We often see Raspberry Pi boards of various flavors stuck inside vintage computers and the like. [El Gato Guiri] has instead installed one inside a PlayStation 2 Slim, and rather artfully at that. The result is a tidy little media center device.

Pretty tidy, right? All those ports work! Okay, not the memory card slots. But everything else!

The PlayStation 2 was gutted, with a Raspberry Pi 3B installed inside. The original ports on the back, including the USB and Ethernet port, were then wired up to the Pi to make them fully functional. A slot was then cut into the back to allow the HDMI port to be hooked up. The front USB ports work, too, and the optical drive was removed to make way for a 2 TB Toshiba external drive. Adapters are used to make the controller ports work, as well. Finally, a Noctua fan was installed atop the Pi to make sure it never gets too hot.

Whether it’s for watching movies or playing emulated games with the PS2 controllers, the little media center build is sure to do well.

We’ve seen Raspberry Pis stuck in everything from laptops to monitors, as well as plenty of retro hardware too. When a piece of hardware is dead and gone, a Raspberry Pi can be a great way to breathe new life into an attractive old case!
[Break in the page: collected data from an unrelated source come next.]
Lemma enum_pass_shift (xs : list Element) (m0 m1 : list entry)
    (enums : gmap string Py.value) :
  Py.for_each (enum_step clean_name) xs (m0 ++ m1, enums)
  = match Py.for_each (enum_step clean_name) xs (m1, enums) with
    | Py.Ok (m, enums') => Py.Ok (m0 ++ m, enums')
    | Py.Raise e => Py.Raise e
    end.
Proof.
  revert m1 enums. induction xs as [|x xs IH]; intros m1 enums; [done|].
  rewrite !for_each_cons, enum_step_shift.
  destruct (enum_step clean_name (m1, enums) x) as [[m e']|e]; simpl; [apply IH | done].
Qed.

Lemma struct_step_shift (enums : gmap string Py.value) (x : Element) (m0 m1 : list entry) :
  struct_step clean_name get_default_value enums (m0 ++ m1) x
  = match struct_step clean_name get_default_value enums m1 x with
    | Py.Ok m => Py.Ok (m0 ++ m)
    | Py.Raise e => Py.Raise e
    end.
Proof.
  unfold struct_step. destruct (Py.endswith (tag x) "StructuredType"); [|done].
  destruct (clean_attr clean_name (get x "Name")) as [[raw cleaned]|e]; simpl; [|done].
  destruct (Py.for_each _ (children x) _) as [[a s]|e]; simpl; [|done].
  by rewrite <- app_assoc.
Qed.

Lemma struct_pass_shift (enums : gmap string Py.value) (xs : list Element)
    (m0 m1 : list entry) :
  Py.for_each (struct_step clean_name get_default_value enums) xs (m0 ++ m1)
  = match Py.for_each (struct_step clean_name get_default_value enums) xs m1 with
    | Py.Ok m => Py.Ok (m0 ++ m)
    | Py.Raise e => Py.Raise e
    end.
Proof.
  revert m1. induction xs as [|x xs IH]; intros m1; [done|].
  rewrite !for_each_cons, struct_step_shift.
  destruct (struct_step clean_name get_default_value enums m1 x) as [m|e]; simpl;
    [apply IH | done].
Qed.

(** X7. [_make_model] only appends to the model of the generator, and what
    it appends does not depend on what the model held: on a generator that
    holds [model] already, the result is [model] followed by the result on
    a fresh generator (so a second document puts its enums after the
    structs of the first), and it raises exactly when the fresh one does. *)
Theorem _make_model_appends (root : Element) (model : list entry) :
  _make_model clean_name get_default_value root model
  = match _make_model clean_name get_default_value root [] with
    | Py.Ok fresh => Py.Ok (model ++ fresh)
    | Py.Raise e => Py.Raise e
    end.
Proof.
  unfold _make_model.
  rewrite <- (app_nil_r model) at 1. rewrite enum_pass_shift.
  destruct (Py.for_each (enum_step clean_name) (children root) ([], ∅))
    as [[m1 enums]|e]; simpl; [|done].
  rewrite struct_pass_shift.
  by destruct (Py.for_each (struct_step clean_name get_default_value enums)
                 (children root) m1).
Qed.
13 thoughts on “PlayStation 2 Gets A Seamless Media Center Makeover

  1. Sigh. No one said the original hardware was working.
    But I agree, a raspberry pi inside a toilet to count flushes would make a more interesting article. Waterproofing the pi in a hostile environment like a toilet is a serious engineering challenge.

    1. And you could integrate sensors into the toilet seat for weighing yourself, and other sensors for measuring elements in your waste for alerting you to health conditions. The Pi could then auto-upload your data to a web API you made for charting the data.
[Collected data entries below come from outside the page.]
Definition required_threshold_keys : list (string * (Thresholds -> option Q)) :=
  [ ("under_saturated_max", th_under_saturated_max);
    ("normal_min", th_normal_min);
    ("normal_max", th_normal_max);
    ("over_saturated_min", th_over_saturated_min) ].

(** The loop over [required_threshold_keys]: the first key that is absent or
    negative gives the message. *)
Fixpoint check_threshold_keys (thresholds : Thresholds)
  (keys : list (string * (Thresholds -> option Q))) : option string :=
  match keys with
  | [] => None
  | (key, field) :: keys' =>
      match field thresholds with
      | None => Some ("缺少饱和度阈值配置: " ++ key)
      | Some value =>
          if Qltb value 0
          then Some ("饱和度阈值 '" ++ key ++ "' 必须为非负数")
          else check_threshold_keys thresholds keys'
      end
  end.

Definition validate_config (config : Config) : bool * option string :=
  match standard_hours_per_week config with
  | None => (false, Some "缺少必需配置项: standard_hours_per_week")
  | Some standard_hours =>
  match other_tasks config with
  | None => (false, Some "缺少必需配置项: other_tasks")
  | Some _ =>
  match saturation_thresholds config with
  | None => (false, Some "缺少必需配置项: saturation_thresholds")
  | Some thresholds =>
      if Qle_bool standard_hours 0
      then (false, Some "标准工时必须为正数")
      else if Qltb 168 standard_hours
      then (false, Some "标准工时不能超过168小时(一周总时长)")
      else
        match check_threshold_keys thresholds required_threshold_keys with
        | Some msg => (false, Some msg)
        | None =>
            (* thresholds[key]: the four keys are present at this point *)
            let under_saturated_max := dict_get (th_under_saturated_max thresholds) 0 in
            let normal_min := dict_get (th_normal_min thresholds) 0 in
            let normal_max := dict_get (th_normal_max thresholds) 0 in
            let over_saturated_min := dict_get (th_over_saturated_min thresholds) 0 in
            if (Qle_bool under_saturated_max normal_min
                && Qle_bool normal_min normal_max
                && Qle_bool normal_max over_saturated_min)%bool
            then (true, None)
            else (false, Some "饱和度阈值逻辑错误: under_saturated_max ≤ normal_min ≤ normal_max ≤ over_saturated_min")
        end
  end end end.

(* ================================================================== *)
(** ** Concrete library functions, for running the model

    [strptime_ymd] reads ASCII text the way the format ['%Y-%m-%d'] does:
    four digits, a month of one or two digits, a day of one or two digits,
    then builds the date as [date(y, m, d)] does. *)

Definition digit (c : Ascii.ascii) : option Z :=
  let n := Ascii.nat_of_ascii c in
  if ((48 <=? n) && (n <=? 57))%nat then Some (Z.of_nat (n - 48)) else None.

Fixpoint split_on (sep : Ascii.ascii) (s : string) : list string :=
  match s with
  | EmptyString => [EmptyString]
  | String c s' =>
      if Ascii.eqb c sep then EmptyString :: split_on sep s'
      else match split_on sep s' with
           | [] => [String c EmptyString]
           | t :: ts => String c t :: ts
           end
  end.

Definition parse_year (t : string) : option Z :=
  match t with
  | String a (String b (String c (String d EmptyString))) =>
      match digit a, digit b, digit c, digit d with
      | Some a, Some b, Some c, Some d => Some (a * 1000 + b * 100 + c * 10 + d)%Z
      | _, _, _, _ => None
      end
  | _ => None
  end.

(** One or two digits, or a blank and a digit when [blank] is set; the value
    is checked against [hi] (12 for a month, 31 for a day). *)
Definition parse_field (blank : bool) (hi : Z) (t : string) : option Z :=
  let value :=
    match t with
    | String a EmptyString => digit a
    | String a (String b EmptyString) =>
        match digit a, digit b with
        | Some a, Some b => Some (a * 10 + b)%Z
        | None, Some b =>
            if (blank && Ascii.eqb a " "%char)%bool then Some b else None
        | _, _ => None
        end
    | _ => None
    end in
  match value with
  | Some v => if ((1 <=? v) && (v <=? hi))%Z then Some v else None
  | None => None
  end.

Definition is_leap (y : Z) : bool :=
  ((y mod 4 =? 0) && (negb (y mod 100 =? 0) || (y mod 400 =? 0)))%Z.

Definition days_in_month (y m : Z) : Z :=
  if (m =? 2)%Z then (if is_leap y then 29 else 28)%Z
  else if ((m =? 4) || (m =? 6) || (m =? 9) || (m =? 11))%Z then 30%Z
  else 31%Z.

(** The days of the first [k] months of year [y]. *)
Fixpoint days_before_month (y : Z) (k : nat) : Z :=
  match k with
  | O => 0
  | S k' => (days_before_month y k' + days_in_month y (Z.of_nat k))%Z
  end.

Definition days_before_year (y : Z) : Z :=
  let y' := (y - 1)%Z in
  (y' * 365 + y' / 4 - y' / 100 + y' / 400)%Z.

(** [date(y, m, d)]. *)
Definition date_of_ymd (y m d : Z) : result date :=
  if ((1 <=? y) && (y <=? 9999) && (1 <=? m) && (m <=? 12)
      && (1 <=? d) && (d <=? days_in_month y m))%Z
  then ok {| toordinal :=
               (days_before_year y + days_before_month y (Z.to_nat (m - 1))
                + d)%Z |}
  else raise ValueError.

Definition strptime_ymd (s : string) : result date :=
  match split_on "-"%char s with
  | [ty; tm; td] =>
      match parse_year ty, parse_field false 12 tm, parse_field true 31 td with
      | Some y, Some m, Some d => date_of_ymd y m d
      | _, _, _ => raise ValueError
      end
  | _ => raise ValueError
  end.

(** A descending sort by insertion, which keeps rows of equal key in their
    input order. *)

Section Insertion.

(** [ahead k x] decides whether an element of key [x] already placed stays
    before a new row of key [k]. *)
Variable ahead : Q -> Q -> bool.

Fixpoint insert_row (r : ResultRow) (l : list ResultRow) : list ResultRow :=
  match l with
  | [] => [r]
  | x :: l' =>
      if ahead (next_week_saturation r) (next_week_saturation x)
      then x :: insert_row r l'
      else r :: l
  end.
      On the other hand, doing anything related to waste is just a big ewwwwwwwww

      1. Meh… I work as a systems integrator… so I have to deal with other people’s crap (shitty APIs, poorly implemented protocols) all the time.

        Dealing with my own crap would be a refreshing change.

    2. When a game console “doesn’t work”, it can in many cases be worked on with standard electronics troubleshooting, like making sure that the mobo has good capacitors, or reflowing bad junctions. These consoles are generally well built.

    1. The reason to NOT do this is that PS2 can make use of FreeMcBoot. The Pi could instead be used as a SAMBA Server to stream the games over an ethernet connection to the PS2. The PS2 would then run PS2 natively, or PS1 or many other emulators.

      In this way the normally failing components, like the laser, don’t matter.

      A PS3 is even better.

  2. I truly wonder what value these kinds of articles contribute to the overall HaD theme. Couldn’t Lewin find literally anything else than this childish waste of resources to write about?